Aim of the task>
Nothing but a number should be given: the count of lines in the listing that include "DoRollBack".

Supplied records>
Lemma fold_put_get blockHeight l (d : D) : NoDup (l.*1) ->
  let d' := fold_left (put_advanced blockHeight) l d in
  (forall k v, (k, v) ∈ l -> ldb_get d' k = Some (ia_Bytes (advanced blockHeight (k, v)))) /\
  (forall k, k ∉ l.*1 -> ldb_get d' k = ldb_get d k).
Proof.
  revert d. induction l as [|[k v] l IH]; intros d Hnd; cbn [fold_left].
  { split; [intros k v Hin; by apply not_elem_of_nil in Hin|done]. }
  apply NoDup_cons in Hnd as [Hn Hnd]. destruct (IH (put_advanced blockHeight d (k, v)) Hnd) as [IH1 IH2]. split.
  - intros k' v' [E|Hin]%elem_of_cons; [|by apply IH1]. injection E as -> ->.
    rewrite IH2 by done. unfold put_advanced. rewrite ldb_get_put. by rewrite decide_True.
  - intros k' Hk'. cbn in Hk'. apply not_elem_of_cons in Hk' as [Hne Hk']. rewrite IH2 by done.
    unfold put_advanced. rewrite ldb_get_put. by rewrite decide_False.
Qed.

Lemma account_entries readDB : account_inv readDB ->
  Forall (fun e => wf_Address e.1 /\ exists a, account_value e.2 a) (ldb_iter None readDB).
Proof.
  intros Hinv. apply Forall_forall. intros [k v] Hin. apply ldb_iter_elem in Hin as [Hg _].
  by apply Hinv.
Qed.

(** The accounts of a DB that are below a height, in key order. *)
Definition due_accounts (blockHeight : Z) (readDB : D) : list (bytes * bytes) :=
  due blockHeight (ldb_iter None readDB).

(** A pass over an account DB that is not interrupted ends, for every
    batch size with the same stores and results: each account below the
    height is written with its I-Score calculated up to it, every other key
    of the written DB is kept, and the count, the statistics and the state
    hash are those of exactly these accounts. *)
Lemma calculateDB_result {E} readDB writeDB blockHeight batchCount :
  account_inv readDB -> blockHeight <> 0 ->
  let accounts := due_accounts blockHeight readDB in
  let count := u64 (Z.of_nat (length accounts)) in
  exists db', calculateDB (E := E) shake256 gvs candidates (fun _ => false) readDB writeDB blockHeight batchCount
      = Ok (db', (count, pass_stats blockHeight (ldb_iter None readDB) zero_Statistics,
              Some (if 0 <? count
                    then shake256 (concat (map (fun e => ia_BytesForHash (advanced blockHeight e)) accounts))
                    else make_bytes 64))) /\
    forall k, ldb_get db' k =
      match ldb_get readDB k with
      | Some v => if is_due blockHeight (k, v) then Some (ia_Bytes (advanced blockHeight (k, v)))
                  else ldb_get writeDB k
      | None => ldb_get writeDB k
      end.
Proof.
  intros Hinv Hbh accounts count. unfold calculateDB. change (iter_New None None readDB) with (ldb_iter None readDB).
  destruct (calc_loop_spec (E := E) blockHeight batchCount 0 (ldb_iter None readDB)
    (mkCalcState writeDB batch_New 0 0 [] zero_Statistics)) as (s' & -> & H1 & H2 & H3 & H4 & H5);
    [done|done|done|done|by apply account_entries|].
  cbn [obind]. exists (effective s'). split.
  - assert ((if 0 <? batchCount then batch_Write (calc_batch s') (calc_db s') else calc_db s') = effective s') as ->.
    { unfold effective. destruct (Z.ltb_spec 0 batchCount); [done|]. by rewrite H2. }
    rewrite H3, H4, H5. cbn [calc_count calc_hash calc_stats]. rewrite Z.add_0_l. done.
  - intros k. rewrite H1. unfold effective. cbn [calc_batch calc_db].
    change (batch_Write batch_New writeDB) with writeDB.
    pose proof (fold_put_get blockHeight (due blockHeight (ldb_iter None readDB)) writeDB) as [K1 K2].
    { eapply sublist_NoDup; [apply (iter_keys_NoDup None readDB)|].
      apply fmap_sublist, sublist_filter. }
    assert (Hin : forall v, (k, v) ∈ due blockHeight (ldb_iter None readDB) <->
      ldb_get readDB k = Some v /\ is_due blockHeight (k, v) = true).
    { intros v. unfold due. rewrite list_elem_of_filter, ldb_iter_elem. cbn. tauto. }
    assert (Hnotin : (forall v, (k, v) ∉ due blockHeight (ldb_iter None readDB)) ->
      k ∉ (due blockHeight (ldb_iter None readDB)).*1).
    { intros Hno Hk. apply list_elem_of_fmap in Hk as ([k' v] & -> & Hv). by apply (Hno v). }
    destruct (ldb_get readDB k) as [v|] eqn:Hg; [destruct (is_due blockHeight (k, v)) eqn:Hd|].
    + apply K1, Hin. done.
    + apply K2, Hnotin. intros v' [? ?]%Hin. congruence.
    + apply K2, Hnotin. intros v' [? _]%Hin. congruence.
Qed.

--

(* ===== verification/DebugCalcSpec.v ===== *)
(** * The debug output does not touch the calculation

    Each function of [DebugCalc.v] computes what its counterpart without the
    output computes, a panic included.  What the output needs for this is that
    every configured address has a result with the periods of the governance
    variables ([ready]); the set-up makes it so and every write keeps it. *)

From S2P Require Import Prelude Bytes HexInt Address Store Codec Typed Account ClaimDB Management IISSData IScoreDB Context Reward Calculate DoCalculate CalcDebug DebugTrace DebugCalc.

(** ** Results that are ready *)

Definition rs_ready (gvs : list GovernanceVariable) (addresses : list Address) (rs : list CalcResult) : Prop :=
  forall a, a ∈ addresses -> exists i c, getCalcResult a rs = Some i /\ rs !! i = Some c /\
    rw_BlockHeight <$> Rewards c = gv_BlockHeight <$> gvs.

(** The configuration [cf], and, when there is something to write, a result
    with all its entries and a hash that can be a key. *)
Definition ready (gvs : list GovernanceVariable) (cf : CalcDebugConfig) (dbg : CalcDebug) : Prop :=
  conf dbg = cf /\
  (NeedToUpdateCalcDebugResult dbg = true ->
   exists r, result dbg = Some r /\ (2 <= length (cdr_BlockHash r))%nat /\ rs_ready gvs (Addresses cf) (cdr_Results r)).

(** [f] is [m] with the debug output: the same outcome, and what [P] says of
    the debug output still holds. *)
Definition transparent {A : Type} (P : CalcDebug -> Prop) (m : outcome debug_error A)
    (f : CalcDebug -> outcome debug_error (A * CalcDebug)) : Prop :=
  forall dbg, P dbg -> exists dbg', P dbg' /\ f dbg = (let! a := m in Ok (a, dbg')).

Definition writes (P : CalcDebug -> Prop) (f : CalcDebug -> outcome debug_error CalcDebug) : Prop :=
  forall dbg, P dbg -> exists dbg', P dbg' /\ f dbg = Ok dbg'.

--

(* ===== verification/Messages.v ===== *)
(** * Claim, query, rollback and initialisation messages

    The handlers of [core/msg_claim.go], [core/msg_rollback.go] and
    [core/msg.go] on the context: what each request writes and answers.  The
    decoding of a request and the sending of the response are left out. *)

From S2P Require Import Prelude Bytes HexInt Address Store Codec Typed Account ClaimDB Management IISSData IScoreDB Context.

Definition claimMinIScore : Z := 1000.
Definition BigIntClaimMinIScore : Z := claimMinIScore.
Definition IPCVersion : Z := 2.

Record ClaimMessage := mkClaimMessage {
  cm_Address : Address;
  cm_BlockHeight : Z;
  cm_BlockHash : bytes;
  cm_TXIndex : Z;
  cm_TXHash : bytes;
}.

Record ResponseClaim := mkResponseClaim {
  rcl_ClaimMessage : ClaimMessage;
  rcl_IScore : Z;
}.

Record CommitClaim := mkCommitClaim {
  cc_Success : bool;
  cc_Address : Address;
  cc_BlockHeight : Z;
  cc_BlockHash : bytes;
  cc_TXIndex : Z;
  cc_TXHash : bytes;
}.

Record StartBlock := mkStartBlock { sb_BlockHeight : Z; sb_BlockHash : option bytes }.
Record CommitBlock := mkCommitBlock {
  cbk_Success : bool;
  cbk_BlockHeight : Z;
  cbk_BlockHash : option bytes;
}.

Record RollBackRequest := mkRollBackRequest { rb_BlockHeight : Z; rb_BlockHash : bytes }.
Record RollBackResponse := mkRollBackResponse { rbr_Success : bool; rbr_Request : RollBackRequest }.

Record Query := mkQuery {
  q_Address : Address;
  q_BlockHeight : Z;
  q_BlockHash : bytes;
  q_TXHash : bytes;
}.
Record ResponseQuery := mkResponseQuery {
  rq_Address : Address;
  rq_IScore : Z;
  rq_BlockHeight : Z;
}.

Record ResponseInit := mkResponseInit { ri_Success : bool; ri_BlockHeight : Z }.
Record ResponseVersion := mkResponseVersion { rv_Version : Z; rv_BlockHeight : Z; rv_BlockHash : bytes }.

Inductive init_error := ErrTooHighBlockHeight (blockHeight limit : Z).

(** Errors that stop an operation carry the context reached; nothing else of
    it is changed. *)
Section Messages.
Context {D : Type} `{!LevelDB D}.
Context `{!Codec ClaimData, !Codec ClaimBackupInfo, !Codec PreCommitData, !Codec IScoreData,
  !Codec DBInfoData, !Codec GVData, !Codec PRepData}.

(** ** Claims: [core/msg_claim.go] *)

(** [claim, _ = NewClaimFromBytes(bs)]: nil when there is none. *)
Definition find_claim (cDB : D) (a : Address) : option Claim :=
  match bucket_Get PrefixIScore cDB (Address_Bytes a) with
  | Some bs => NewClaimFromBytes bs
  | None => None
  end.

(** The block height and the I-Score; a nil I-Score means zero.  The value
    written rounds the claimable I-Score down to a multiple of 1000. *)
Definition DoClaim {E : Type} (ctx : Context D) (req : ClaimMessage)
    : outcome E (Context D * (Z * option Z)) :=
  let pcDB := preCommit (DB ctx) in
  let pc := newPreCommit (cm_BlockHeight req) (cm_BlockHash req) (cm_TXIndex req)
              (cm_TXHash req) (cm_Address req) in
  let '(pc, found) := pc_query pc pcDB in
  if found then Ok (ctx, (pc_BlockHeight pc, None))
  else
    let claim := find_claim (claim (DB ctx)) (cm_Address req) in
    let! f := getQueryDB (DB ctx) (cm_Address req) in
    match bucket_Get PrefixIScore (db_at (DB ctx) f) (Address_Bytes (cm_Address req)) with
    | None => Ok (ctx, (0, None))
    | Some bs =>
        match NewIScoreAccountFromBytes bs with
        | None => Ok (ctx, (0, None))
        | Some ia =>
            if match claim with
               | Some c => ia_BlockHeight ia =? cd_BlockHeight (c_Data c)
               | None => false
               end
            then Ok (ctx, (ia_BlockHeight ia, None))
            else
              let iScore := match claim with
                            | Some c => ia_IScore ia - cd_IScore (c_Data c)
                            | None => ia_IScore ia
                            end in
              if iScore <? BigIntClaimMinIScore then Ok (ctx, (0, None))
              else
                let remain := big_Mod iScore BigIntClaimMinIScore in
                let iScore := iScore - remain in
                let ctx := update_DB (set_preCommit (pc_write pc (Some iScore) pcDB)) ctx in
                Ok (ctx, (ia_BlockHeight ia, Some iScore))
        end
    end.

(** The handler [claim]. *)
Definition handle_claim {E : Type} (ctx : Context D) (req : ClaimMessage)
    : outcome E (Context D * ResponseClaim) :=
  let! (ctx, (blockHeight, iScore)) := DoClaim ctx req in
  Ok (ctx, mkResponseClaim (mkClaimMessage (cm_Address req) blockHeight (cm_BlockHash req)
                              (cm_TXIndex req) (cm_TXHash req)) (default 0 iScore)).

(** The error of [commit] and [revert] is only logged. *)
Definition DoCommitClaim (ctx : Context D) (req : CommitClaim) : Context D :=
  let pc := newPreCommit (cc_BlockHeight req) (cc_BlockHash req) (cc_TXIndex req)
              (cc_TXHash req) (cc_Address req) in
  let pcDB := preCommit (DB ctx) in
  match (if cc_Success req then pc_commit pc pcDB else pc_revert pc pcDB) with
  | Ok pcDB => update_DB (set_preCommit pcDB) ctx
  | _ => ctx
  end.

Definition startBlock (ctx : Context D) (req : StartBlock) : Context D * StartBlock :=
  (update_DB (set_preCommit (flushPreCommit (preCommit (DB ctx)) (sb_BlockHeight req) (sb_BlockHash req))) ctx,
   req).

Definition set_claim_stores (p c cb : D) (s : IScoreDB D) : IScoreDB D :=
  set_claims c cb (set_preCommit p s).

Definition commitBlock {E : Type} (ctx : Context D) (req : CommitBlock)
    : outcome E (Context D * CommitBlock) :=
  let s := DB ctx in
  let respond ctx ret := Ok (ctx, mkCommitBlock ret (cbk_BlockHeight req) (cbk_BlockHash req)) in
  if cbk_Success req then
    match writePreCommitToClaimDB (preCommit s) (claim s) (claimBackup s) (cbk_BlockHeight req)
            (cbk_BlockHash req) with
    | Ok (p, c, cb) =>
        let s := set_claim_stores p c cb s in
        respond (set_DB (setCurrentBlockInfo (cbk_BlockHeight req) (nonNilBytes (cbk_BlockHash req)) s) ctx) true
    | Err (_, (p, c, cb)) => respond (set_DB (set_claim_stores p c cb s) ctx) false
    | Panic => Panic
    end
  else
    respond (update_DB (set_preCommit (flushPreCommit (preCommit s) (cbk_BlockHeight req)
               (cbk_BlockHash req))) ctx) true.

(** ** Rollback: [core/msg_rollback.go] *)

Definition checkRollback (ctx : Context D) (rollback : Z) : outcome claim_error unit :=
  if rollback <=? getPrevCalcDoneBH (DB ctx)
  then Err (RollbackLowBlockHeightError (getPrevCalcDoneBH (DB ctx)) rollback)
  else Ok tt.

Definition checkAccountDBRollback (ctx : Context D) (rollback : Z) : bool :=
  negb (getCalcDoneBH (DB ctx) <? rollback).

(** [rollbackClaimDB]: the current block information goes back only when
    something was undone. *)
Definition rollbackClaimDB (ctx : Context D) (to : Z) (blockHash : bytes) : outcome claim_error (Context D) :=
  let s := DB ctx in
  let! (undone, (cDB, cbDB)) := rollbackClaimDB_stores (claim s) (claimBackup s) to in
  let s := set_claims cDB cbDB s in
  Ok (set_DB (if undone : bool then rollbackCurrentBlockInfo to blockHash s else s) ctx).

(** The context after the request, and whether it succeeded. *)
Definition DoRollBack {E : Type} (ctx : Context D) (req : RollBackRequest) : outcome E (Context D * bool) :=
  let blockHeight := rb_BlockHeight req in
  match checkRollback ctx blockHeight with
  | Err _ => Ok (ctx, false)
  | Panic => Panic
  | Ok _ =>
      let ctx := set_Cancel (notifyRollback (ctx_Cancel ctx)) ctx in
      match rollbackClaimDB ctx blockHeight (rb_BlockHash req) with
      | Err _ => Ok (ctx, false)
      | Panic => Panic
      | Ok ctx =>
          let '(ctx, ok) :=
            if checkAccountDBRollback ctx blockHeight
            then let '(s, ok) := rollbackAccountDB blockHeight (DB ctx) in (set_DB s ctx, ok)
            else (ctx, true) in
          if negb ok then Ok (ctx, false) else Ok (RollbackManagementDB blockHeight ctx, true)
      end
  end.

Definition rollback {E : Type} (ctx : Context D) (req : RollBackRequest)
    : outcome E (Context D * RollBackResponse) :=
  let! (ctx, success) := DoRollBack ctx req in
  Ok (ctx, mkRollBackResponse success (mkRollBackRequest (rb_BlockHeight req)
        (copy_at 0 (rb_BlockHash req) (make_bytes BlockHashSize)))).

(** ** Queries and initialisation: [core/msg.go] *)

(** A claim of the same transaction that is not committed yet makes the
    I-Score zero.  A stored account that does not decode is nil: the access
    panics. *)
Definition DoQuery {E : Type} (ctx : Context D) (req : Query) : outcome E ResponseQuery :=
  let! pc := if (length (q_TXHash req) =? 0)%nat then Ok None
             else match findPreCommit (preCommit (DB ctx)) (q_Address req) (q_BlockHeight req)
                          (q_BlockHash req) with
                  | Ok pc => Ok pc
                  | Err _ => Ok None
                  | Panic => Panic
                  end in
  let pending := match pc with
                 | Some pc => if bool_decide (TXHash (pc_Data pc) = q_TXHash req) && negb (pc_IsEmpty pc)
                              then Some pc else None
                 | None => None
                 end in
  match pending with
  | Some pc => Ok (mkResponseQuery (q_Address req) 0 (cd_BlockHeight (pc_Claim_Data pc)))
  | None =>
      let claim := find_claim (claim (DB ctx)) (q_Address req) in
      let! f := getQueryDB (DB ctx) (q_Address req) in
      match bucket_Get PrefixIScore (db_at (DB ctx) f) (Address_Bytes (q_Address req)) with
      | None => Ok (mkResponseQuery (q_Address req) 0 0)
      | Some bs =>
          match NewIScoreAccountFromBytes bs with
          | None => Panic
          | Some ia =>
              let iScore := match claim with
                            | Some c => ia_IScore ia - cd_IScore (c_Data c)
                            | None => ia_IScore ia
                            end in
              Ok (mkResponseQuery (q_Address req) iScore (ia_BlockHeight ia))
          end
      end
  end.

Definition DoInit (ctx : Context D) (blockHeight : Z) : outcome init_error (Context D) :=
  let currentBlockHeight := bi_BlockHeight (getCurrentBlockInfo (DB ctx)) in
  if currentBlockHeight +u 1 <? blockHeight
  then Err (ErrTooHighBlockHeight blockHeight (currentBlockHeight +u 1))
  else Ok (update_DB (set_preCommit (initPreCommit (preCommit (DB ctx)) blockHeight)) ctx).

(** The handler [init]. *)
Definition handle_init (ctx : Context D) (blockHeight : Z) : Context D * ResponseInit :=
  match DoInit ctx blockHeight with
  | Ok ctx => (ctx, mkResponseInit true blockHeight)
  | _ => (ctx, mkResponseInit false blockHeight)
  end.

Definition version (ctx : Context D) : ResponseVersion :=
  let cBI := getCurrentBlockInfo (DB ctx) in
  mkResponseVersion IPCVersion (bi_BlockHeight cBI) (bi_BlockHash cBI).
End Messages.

Exercise solution>
2